The majority decisions are based upon the well-recognized rule that the right to carry on a legitimate business is a property right protected against unwarranted and arbitrary interference by the Legislature. This court has definitely recognized such right in relation to the occupation of barbers.

"The right to practice the trade of barbering is one of the common occupations of life. The barber has a legal right to practice his trade without hindrance." Nation v. Chism,154 Okla. 50, 6 P.2d 766.

The case of West Coast Hotel Co. v. Parrish, 300 U.S. 379, 81 L.Ed. 703, did not involve the question of opening and closing hours, but hours of labor and wages, which concededly are not in the case here. It will be noted that in that case the United States Supreme Court affirmed the decision of the Supreme Court of Washington, 185 Wn. 581, 55 P.2d 1083, on the points respecting wages and hours. When the question of restricting opening and closing hours was involved, the Supreme Court of Washington, recognizing the general principles involved in the West Coast Hotel Case, held such special regulation as involved here unconstitutional. See Patton v. Bellingham (Wash.) 38 P.2d 364.

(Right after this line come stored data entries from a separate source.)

(** The next allocation of the goal. *)
Ltac next_alloc l h' E :=
  match goal with
  | |- context [alloc ?o ?h] => destruct (alloc o h) as [l h'] eqn:E
  end.

Section Store.

Lemma alloc_spec (o : object) (h h' : gmap loc object) (l : loc) :
  alloc o h = (l, h') -> h !! l = None /\ h' = <[l := o]> h.
Proof.
  unfold alloc. intros [= <- <-]. split; [|done].
  apply not_elem_of_dom. apply is_fresh.
Qed.

Lemma alloc_subseteq (o : object) (h h' : gmap loc object) (l : loc) :
  alloc o h = (l, h') -> h ⊆ h' /\ h' !! l = Some o.
Proof.
  intros H. apply alloc_spec in H as [Hn ->]. split.
  - by apply insert_subseteq.
  - apply lookup_insert_eq.
Qed.

Lemma readCoordinates_mono (h h' : gmap loc object) (l : loc) (v : Vector3.t) :
  h ⊆ h' -> readCoordinates h l = Some v -> readCoordinates h' l = Some v.
Proof.
  intros Hs. unfold readCoordinates.
  destruct (h !! l) as [o|] eqn:E; [|done].
  by rewrite (lookup_weaken _ _ _ _ E Hs).
Qed.

Lemma readController_mono (h h' : gmap loc object) (l : loc)
    (v : ControllerView) :
  h ⊆ h' -> readController h l = Some v -> readController h' l = Some v.
Proof.
  intros Hs. unfold readController.
  destruct (h !! l) as [o|] eqn:E; [|done].
  rewrite (lookup_weaken _ _ _ _ E Hs).
  destruct o as [|id p r c| |]; try done.
  destruct (readCoordinates h p) as [p'|] eqn:Ep; [|done].
  destruct (readCoordinates h r) as [r'|] eqn:Er; [|done].
  rewrite (readCoordinates_mono _ _ _ _ Hs Ep).
  by rewrite (readCoordinates_mono _ _ _ _ Hs Er).
Qed.

Lemma mapM_readController_mono (h h' : gmap loc object) (items : list loc)
    (v : list ControllerView) :
  h ⊆ h' -> mapM (readController h) items = Some v ->
  mapM (readController h') items = Some v.
Proof.
  intros Hs. revert v. induction items as [|i items IH]; intros v; [done|].
  simpl. destruct (readController h i) as [c|] eqn:Ec; [|done].
  rewrite (readController_mono _ _ _ _ Hs Ec). simpl.
  destruct (mapM (readController h) items) as [cs|] eqn:Em; [|done].
  by rewrite (IH cs eq_refl).
Qed.

Lemma readControllers_mono (h h' : gmap loc object) (l : loc)
    (v : list ControllerView) :
  h ⊆ h' -> readControllers h l = Some v -> readControllers h' l = Some v.
Proof.
  intros Hs. unfold readControllers.
  destruct (h !! l) as [o|] eqn:E; [|done].
  rewrite (lookup_weaken _ _ _ _ E Hs).
  destruct o as [| |items|]; try done.
  by apply mapM_readController_mono.
Qed.

Lemma readFields_mono (h h' : gmap loc object) (a s : bool) (cs hp hr : loc)
    (v : SessionView) :
  h ⊆ h' -> readFields h a s cs hp hr = Some v ->
  readFields h' a s cs hp hr = Some v.
Proof.
  intros Hs. unfold readFields.
  destruct (readControllers h cs) as [cs'|] eqn:Ec; [|done].
  destruct (readCoordinates h hp) as [hp'|] eqn:Ep; [|done].
  destruct (readCoordinates h hr) as [hr'|] eqn:Er; [|done].
  rewrite (readControllers_mono _ _ _ _ Hs Ec).
  rewrite (readCoordinates_mono _ _ _ _ Hs Ep).
  by rewrite (readCoordinates_mono _ _ _ _ Hs Er).
Qed.

Lemma snapshotView_mono (h h' : gmap loc object) (l : loc) (v : SessionView) :
  h ⊆ h' -> snapshotView h l = Some v -> snapshotView h' l = Some v.
Proof.
  intros Hs. unfold snapshotView.
  destruct (h !! l) as [o|] eqn:E; [|done].
  rewrite (lookup_weaken _ _ _ _ E Hs).
  destruct o; try done. by apply readFields_mono.
Qed.

Lemma mapControllers_subseteq (cs : list XRController) (index : nat)
    (h h' : gmap loc object) (ls : list loc) :
  mapControllers index cs h = (ls, h') -> h ⊆ h'.
Proof.
  revert index h h' ls. induction cs as [|c cs IH]; intros index h h' ls.
  - by intros [= _ <-].
  - cbn [mapControllers]. unfold mapController.
    next_alloc p h1 E1.
    next_alloc r h2 E2.
    next_alloc l h3 E3.
    destruct (mapControllers (S index) cs h3) as [ls' h4] eqn:E4.
    intros [= _ <-].
    apply alloc_subseteq in E1 as [H1 _]. apply alloc_subseteq in E2 as [H2 _].
    apply alloc_subseteq in E3 as [H3 _]. apply IH in E4.
    by do 3 (etrans; [eassumption|]).
Qed.

Lemma trackHead_subseteq (xr : XRReading) (m : VRSceneManager) :
  store m ⊆ store (trackHead xr m).
Proof.
  unfold trackHead. destruct (camera xr) as [cam|]; [|done].
  next_alloc hp h1 E1.
  next_alloc hr h2 E2.
  apply alloc_subseteq in E1 as [H1 _]. apply alloc_subseteq in E2 as [H2 _].
  destruct (inputControllers xr) as [cs|].
  - destruct (mapControllers 0 cs h2) as [ls h3] eqn:E3.
    next_alloc arr h4 E4. cbn [store].
    apply mapControllers_subseteq in E3. apply alloc_subseteq in E4 as [H4 _].
    by do 3 (etrans; [eassumption|]).
  - cbn [store]. by etrans.
Qed.

Lemma stopHeadTracking_subseteq (m : VRSceneManager) :
  store m ⊆ store (stopHeadTracking m).
Proof.
  unfold stopHeadTracking.
  next_alloc hp h1 E1.
  next_alloc hr h2 E2.
  next_alloc cs h3 E3. cbn [store].
  apply alloc_subseteq in E1 as [H1 _]. apply alloc_subseteq in E2 as [H2 _].
  apply alloc_subseteq in E3 as [H3 _].
  by do 2 (etrans; [eassumption|]).
Qed.

(** The class only ever adds objects to the store. *)
Lemma handle_subseteq (e : event) (m : VRSceneManager) :
  store m ⊆ store (handle e m).
Proof.
  destruct e as [ok|state id|xr|]; cbn [handle].
  - done.
  - destruct state; try done. apply (stopHeadTracking_subseteq
      (mkManager (store m) false (isSupported m) (controllers m)
         (headPosition m) (headRotation m) (headTrackingInterval m))).
  - destruct (headTrackingInterval m); [apply trackHead_subseteq | done].
  - unfold getVRSessionData. next_alloc s h E. cbn [snd store].
    by apply alloc_subseteq in E as [H _].
Qed.

Lemma run_subseteq (es : list event) (m : VRSceneManager) :
  store m ⊆ store (run es m).
Proof.
  revert m. induction es as [|e es IH]; intros m; [done|].
  simpl. etrans; [apply (handle_subseteq e)|]. apply IH.
Qed.

Lemma stopHeadTracking_view (m : VRSceneManager) :
  coreView (stopHeadTracking m) = Some (zeroed (isActive m) (isSupported m)) /\
  headTrackingInterval (stopHeadTracking m) = None.
Proof.
  unfold stopHeadTracking.
  next_alloc hp h1 E1.
  next_alloc hr h2 E2.
  next_alloc cs h3 E3.
  apply alloc_subseteq in E1 as [H1 L1]. apply alloc_subseteq in E2 as [H2 L2].
  apply alloc_subseteq in E3 as [H3 L3].
  split; [|done]. unfold coreView, readFields, readControllers.
  cbn [store controllers headPosition headRotation isActive isSupported].
  rewrite L3. simpl.
  assert (Hp : readCoordinates h3 hp = Some Vector3.Zero).
  { apply (readCoordinates_mono h1); [by etrans|].
    unfold readCoordinates. by rewrite L1. }
  assert (Hr : readCoordinates h3 hr = Some Vector3.Zero).
  { apply (readCoordinates_mono h2); [done|].
    unfold readCoordinates. by rewrite L2. }
  by rewrite Hp, Hr.
Qed.

End Store.

End VRFacts.

(** C7: [stopHeadTracking] leaves the head position and the head
    rotation at (0, 0, 0) and the controller list empty, whatever they
    were, and no interval running; so does the state observer when the
    session ends, which has set [isActive] to false as well, and this is
    what a snapshot taken next shows. *)
Theorem stopHeadTracking_zeroes_tracking_data (m : VR.VRSceneManager) :
  VR.coreView (VR.stopHeadTracking m)
  = Some (VR.zeroed (VR.isActive m) (VR.isSupported m)) /\
  VR.headTrackingInterval (VR.stopHeadTracking m) = None /\
  (forall id : positive,
     let m' := VR.onStateChanged VR.NOT_IN_XR id m in
     VR.coreView m' = Some (VR.zeroed false (VR.isSupported m)) /\
     let '(s, m'') := VR.getVRSessionData m' in
     VR.snapshotView (VR.store m'') s
     = Some (VR.zeroed false (VR.isSupported m))).
Proof.
  destruct (VRFacts.stopHeadTracking_view m) as [Hv Hi].
  split; [done|]. split; [done|]. intros id m'.
  destruct (VRFacts.stopHeadTracking_view
    (VR.mkManager (VR.store m) false (VR.isSupported m) (VR.controllers m)
       (VR.headPosition m) (VR.headRotation m) (VR.headTrackingInterval m)))
    as [Hv' _].
  split; [exact Hv'|].
  unfold VR.getVRSessionData.
  VRFacts.next_alloc s h E.
  apply VRFacts.alloc_subseteq in E as [Hs Hl].
  cbn [VR.store]. unfold VR.snapshotView. rewrite Hl.
  apply (VRFacts.readFields_mono (VR.store m')); [done | exact Hv'].
Qed.

(** The session ends after a poll has stored a head pose and a
    controller. *)
Example stopHeadTracking_after_poll :
  (exists v, VR.coreView VR.tracking = Some v /\
             VR.view_headPosition v
             = Vector3.make (B64.lit 1.23) (B64.lit 1.6) (B64.lit (-0.5)) /\
             length (VR.view_controllers v) = 1%nat) /\
  VR.coreView (VR.stopHeadTracking VR.tracking)
  = Some (VR.zeroed true true).
Proof.
  split; [|vm_compute; reflexivity].
  eexists. split; [vm_compute; reflexivity|].
  split; vm_compute; reflexivity.
Qed.

Module VRShare.
Import VR VRFacts.

(** A write of coordinates over coordinates leaves every reference
    resolving, and is seen wherever the written object is read. *)
Section Write.

Variables (h : gmap loc object) (l : loc) (v0 w : Vector3.t).
Hypothesis Hl : h !! l = Some (Coordinates v0).

Lemma write_readCoordinates (l' : loc) (v : Vector3.t) :
  readCoordinates h l' = Some v ->
  readCoordinates (<[l := Coordinates w]> h) l'
  = Some (if decide (l' = l) then w else v).
Proof using Hl.
  unfold readCoordinates. destruct (decide (l' = l)) as [->|Hne].
  - intros _. by rewrite lookup_insert_eq.
  - by rewrite lookup_insert_ne.
Qed.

Additional authorities supporting the majority view are: Knight v. Johns (Miss.) 137 So. 509; State v. Johannes (Minn.)259 N.W. 537; Ganley v. Claeys (Cal.) 40 P.2d 817; City of Alexandria v. Hall (La.) *Page 432 131 So. 722; City of Denver v. Schmid (Colo.) 52 P.2d 388; Ernesti v. Grand Island (Neb.) 251 N.W. 899; McDermott v. Seattle (D. C.) 4 F. Supp. 855.

Without reviewing the authorities in detail, we believe that the foregoing cases recognize the general right of the city to regulate, and also recognize great presumptions of legality, proper classification, and necessity that should be attributed to legislative acts of the city, but rightfully hold that provisions such as are under consideration here are unreasonable and arbitrary within the rule established both by the federal and state courts.

The judgment of the district court is accordingly affirmed.

OSBORN, C. J., BAYLESS, V. C. J., and RILEY. WELCH, and CORN, JJ., concur. PHELPS, HURST, and DAVISON, JJ., dissent.